(** C31. If the turns of the job loop cannot go on forever, the program returns: one amount of
    fuel is enough, and more fuel gives the same result, state and events. *)
Theorem run_returns read_file read_stdin args e : exists r n, forall fuel, (n <= fuel)%nat -> run C read_file read_stdin fuel args e = Some r.
Proof.
  change (returns (fun fuel => run C read_file read_stdin fuel args) e). pose proof with_context_returns. unfold run. returning.
Qed.
End Returns.

(** C28. Whatever the engine answers and however the run ends (usage errors, a file that is not
    there, a runtime or context that is not made, exceptions of the parser, of the program, of
    a job of another context or of a worker, rejected promises and modules), its calls obey the
    rules of the interface: every value, C string, context and runtime is used only while it is
    held, the exception of a failed job is taken from the context of that job, and each is
    freed exactly once, values before the context and the context before the runtime; at the
    end nothing is held. *)
Theorem run_disciplined {E} (C : engine E) read_file read_stdin fuel args e r e' l :
  run C read_file read_stdin fuel args e = Some (r, e', l) -> replay nothing l = Some nothing.
Proof. intros H. destruct (run_obeys C read_file read_stdin fuel args _ _ _ _ H) as (h & Hr & ->). exact Hr. Qed.

(** ** An engine

    Jobs that are pending, messages of workers, each of which queues a job, and a counter for
    addresses and values.  An evaluation queues two jobs. *)

Record demo := mkDemo { d_jobs : nat; d_messages : nat; d_next : Z }.

Definition fresh (d : demo) : Z * demo := (d_next d, mkDemo (d_jobs d) (d_messages d) (d_next d + 1)).

Definition demo_engine (throws : bool) : engine demo := mkEngine demo
  fresh (fun _ _ d => d) (fun _ d => d) (fun _ d => fresh d) (fun _ d => d)
  (fun _ _ _ _ d => let '(n, d) := fresh d in (mkVal n 0, d))
  (fun _ _ d => let '(n, d) := fresh d in (mkVal n (if throws then 6 else 0), mkDemo (2 + d_jobs d) (d_messages d) (d_next d)))
  (fun _ d => let '(n, d) := fresh d in (mkVal n 1, d))
  (fun _ v d => let '(n, d) := fresh d in let b := bytes_of_string (dec (jv_payload v)) in (n, zlen b, b, d))
  (fun _ _ d => d) (fun _ _ d => d)
  (fun _ d => (negb (d_jobs d =? 0)%nat, d))
  (fun _ d => (1, 1, mkDemo (pred (d_jobs d)) (d_messages d) (d_next d)))
  (fun _ _ d => (1, d)) (fun _ _ d => let '(n, d) := fresh d in (mkVal n 1, d))
  (fun _ d => (0, d)) (fun _ d => (0, d)) (fun _ d => (0, d)) (fun _ d => (0, d)) (fun _ d => let '(n, d) := fresh d in (mkVal n 1, d))
  (fun _ d => d) (fun _ _ d => d)
  (fun _ d => match d_messages d with O => (0, d) | S m => (1, mkDemo (S (d_jobs d)) m (d_next d)) end)
  (fun _ d => d).

Definition no_file (name : string) : res string (list Z) := Fail ("open " +:+ name +:+ ": no such file or directory").

Lemma demo_ends throws rt ctx : well_founded (flip (turn (demo_engine throws) rt ctx)).
Proof.
  apply (wf_projected lt (fun d => 2 * d_messages d + d_jobs d)%nat); [|apply lt_wf]. intros d2 d H.
  inversion H as [? e1 ? r c P X Hr | ? e1 ? w P X Hw]; subst; cbn in P, X.
  - injection P as P <-. injection X as _ _ <-. cbn. destruct (d_jobs d); [done | cbn; lia].
  - injection P as P <-. destruct (d_messages d) as [|m] eqn:Em; injection X as <- <-; [done|]. cbn. rewrite ?Em. lia.
Qed.

Lemma run_returns_witness : well_founded (flip (turn (demo_engine false) 1 2)) /\
  exists r n, forall fuel, (n <= fuel)%nat -> run (demo_engine false) no_file (Fail "") fuel ["-e"; "6*7"] (mkDemo 0 2 1) = Some r.
Proof. split; [apply demo_ends | apply run_returns, demo_ends]. Defined.

(** The events of an evaluation: two jobs, two messages with a job each. *)
Example demo_run : run (demo_engine false) no_file (Fail "") 9 ["-e"; "6*7"] (mkDemo 0 2 1) =
  Some (None, mkDemo 0 0 6,
        [ENewRuntime 1; EUseRuntime 1; ENewContext 1 2; EUse 2; EOwn 2 (mkVal 3 0); EConsume 2 (mkVal 3 0); EOwn 2 (mkVal 4 0);
         ELook 2 (mkVal 4 0); EString 2 5; EFreeString 2 5; EPrint "4"] ++
        [EUseRuntime 1; EUseRuntime 1; EJob 1 1; EUseRuntime 1; EUseRuntime 1; EJob 1 1; EUseRuntime 1; EUse 2] ++
        [EUseRuntime 1; EUseRuntime 1; EJob 1 1; EUseRuntime 1; EUse 2; EUseRuntime 1; EUseRuntime 1; EJob 1 1; EUseRuntime 1; EUse 2] ++
        [EUse 2; EFree 2 (mkVal 4 0); EUse 2; EUse 2; EFreeContext 2; EFreeRuntime 1]).
Proof. reflexivity. Qed.

(** An exception: its value and its text are freed too. *)
Definition thrown : option (option string * demo * list event) :=
  run (demo_engine true) no_file (Fail "") 1 ["--stack-size"; "64"; "-e"; "throw 1"] (mkDemo 0 0 1).

Lemma run_disciplined_witness : exists l, thrown = Some (Some "qjscli:runtime: <eval>: 5", mkDemo 2 0 7, l) /\ replay nothing l = Some nothing.
Proof. eexists. split; [reflexivity|]. apply (run_disciplined (demo_engine true) no_file (Fail "") 1 ["--stack-size"; "64"; "-e"; "throw 1"] (mkDemo 0 0 1) (Some "qjscli:runtime: <eval>: 5") (mkDemo 2 0 7)). reflexivity. Defined.

(** A file whose name is [<eval>] is not read: the empty expression is evaluated in its
    place, and its value is printed. *)
Example eval_named_file {E} (C : engine E) read_file read_stdin fuel e :
  run C read_file read_stdin fuel ["<eval>"] e = run C read_file read_stdin fuel ["-e"; ""] e.
Proof. reflexivity. Qed.

(** [--script] before [-m] is forgotten, after the file name it is an operand too many. *)
Example script_then_module : parse_args ["--script"; "-m"; "a.js"] = Ok (set_module default_options, "a.js", "") /\
  parse_args ["-m"; "a.js"; "--script"] = Fail usage.
Proof. by split. Qed.

(** The value of an option may look like an option; without one it is a file name. *)
Example option_values : parse_args ["--stack-size"; "-e"] = Fail "--stack-size requires a positive KiB count" /\
  parse_args ["--stack-size"] = Ok (default_options, "--stack-size", "") /\
  parse_args ["--interrupt-after"; "2147483648"; "a.js"] = Fail "--interrupt-after requires a positive 32-bit count" /\
  parse_args ["--stack-size"; "9007199254740991"; "a.js"] = Ok (set_stack default_options 9007199254740991, "a.js", "") /\
  parse_args ["--stack-size"; "9007199254740992"; "a.js"] = Fail "--stack-size requires a positive KiB count".
Proof. vm_compute. repeat split. Qed.

(** The size in bytes, for every count that is accepted, is not wrapped. *)
Lemma stack_size_bytes args : forall o o' rest, switches args o = Ok (o', rest) -> 0 <= op_stackSizeKB o * 1024 <= max_int -> 0 <= op_interruptAfter o < 2 ^ 31 ->
  0 <= op_stackSizeKB o' * 1024 <= max_int /\ 0 <= op_interruptAfter o' < 2 ^ 31.
Proof.
  assert (forall n (args : list string), (length args <= n)%nat -> forall o o' rest, switches args o = Ok (o', rest) ->
    0 <= op_stackSizeKB o * 1024 <= max_int -> 0 <= op_interruptAfter o < 2 ^ 31 ->
    0 <= op_stackSizeKB o' * 1024 <= max_int /\ 0 <= op_interruptAfter o' < 2 ^ 31) as All; [|intros o o' rest; by apply (All (length args))].
  clear args. intros n. induction n as [|n IH]; intros [|a rest] Hn o o' r H Hs Hi; cbn in Hn; try lia; [by injection H as <- _ | by injection H as <- _|].
  cbn [switches] in H. destruct (String.eqb a "--std"); [apply IH in H; [done|lia|done..]|].
  destruct (_ || _); [apply IH in H; [done|lia|done..]|]. destruct (String.eqb a _); [apply IH in H; [done|lia|done..]|].
  destruct rest as [|v rest]; [by injection H as <- _|]. cbn in Hn.
  destruct (String.eqb a "--interrupt-after").
  - destruct (Atoi_int v) as [k|]; [|done]. destruct ((k <=? 0) || (2147483647 <? k)) eqn:B; [done|]. apply orb_false_iff in B as [B1%Z.leb_gt B2%Z.ltb_ge].
    apply IH in H; [done | lia | done | cbn; lia].
  - destruct (String.eqb a "--stack-size"); [|by injection H as <- _].
    destruct (Atoi_int v) as [k|]; [|done]. destruct ((k <=? 0) || (max_int / 1024 <? k)) eqn:B; [done|]. apply orb_false_iff in B as [B1%Z.leb_gt B2%Z.ltb_ge].
    apply IH in H; [done | lia | change (op_stackSizeKB (set_stack o k)) with k; change (max_int / 1024) with 9007199254740991 in B2; change max_int with 9223372036854775807; lia | done].
Qed.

* * * *

ASSIGNMENT:
There is a line with "Definition no_file (name" and a line with "[ENewRuntime 1; EUseRuntime" above. Copy exactly those two lines and all lines between them, with nothing else.

EXERCISE RESPONSE:
Definition no_file (name : string) : res string (list Z) := Fail ("open " +:+ name +:+ ": no such file or directory").

Lemma demo_ends throws rt ctx : well_founded (flip (turn (demo_engine throws) rt ctx)).
Proof.
  apply (wf_projected lt (fun d => 2 * d_messages d + d_jobs d)%nat); [|apply lt_wf]. intros d2 d H.
  inversion H as [? e1 ? r c P X Hr | ? e1 ? w P X Hw]; subst; cbn in P, X.
  - injection P as P <-. injection X as _ _ <-. cbn. destruct (d_jobs d); [done | cbn; lia].
  - injection P as P <-. destruct (d_messages d) as [|m] eqn:Em; injection X as <- <-; [done|]. cbn. rewrite ?Em. lia.
Qed.

Lemma run_returns_witness : well_founded (flip (turn (demo_engine false) 1 2)) /\
  exists r n, forall fuel, (n <= fuel)%nat -> run (demo_engine false) no_file (Fail "") fuel ["-e"; "6*7"] (mkDemo 0 2 1) = Some r.
Proof. split; [apply demo_ends | apply run_returns, demo_ends]. Defined.

(** The events of an evaluation: two jobs, two messages with a job each. *)
Example demo_run : run (demo_engine false) no_file (Fail "") 9 ["-e"; "6*7"] (mkDemo 0 2 1) =
  Some (None, mkDemo 0 0 6,
        [ENewRuntime 1; EUseRuntime 1; ENewContext 1 2; EUse 2; EOwn 2 (mkVal 3 0); EConsume 2 (mkVal 3 0); EOwn 2 (mkVal 4 0);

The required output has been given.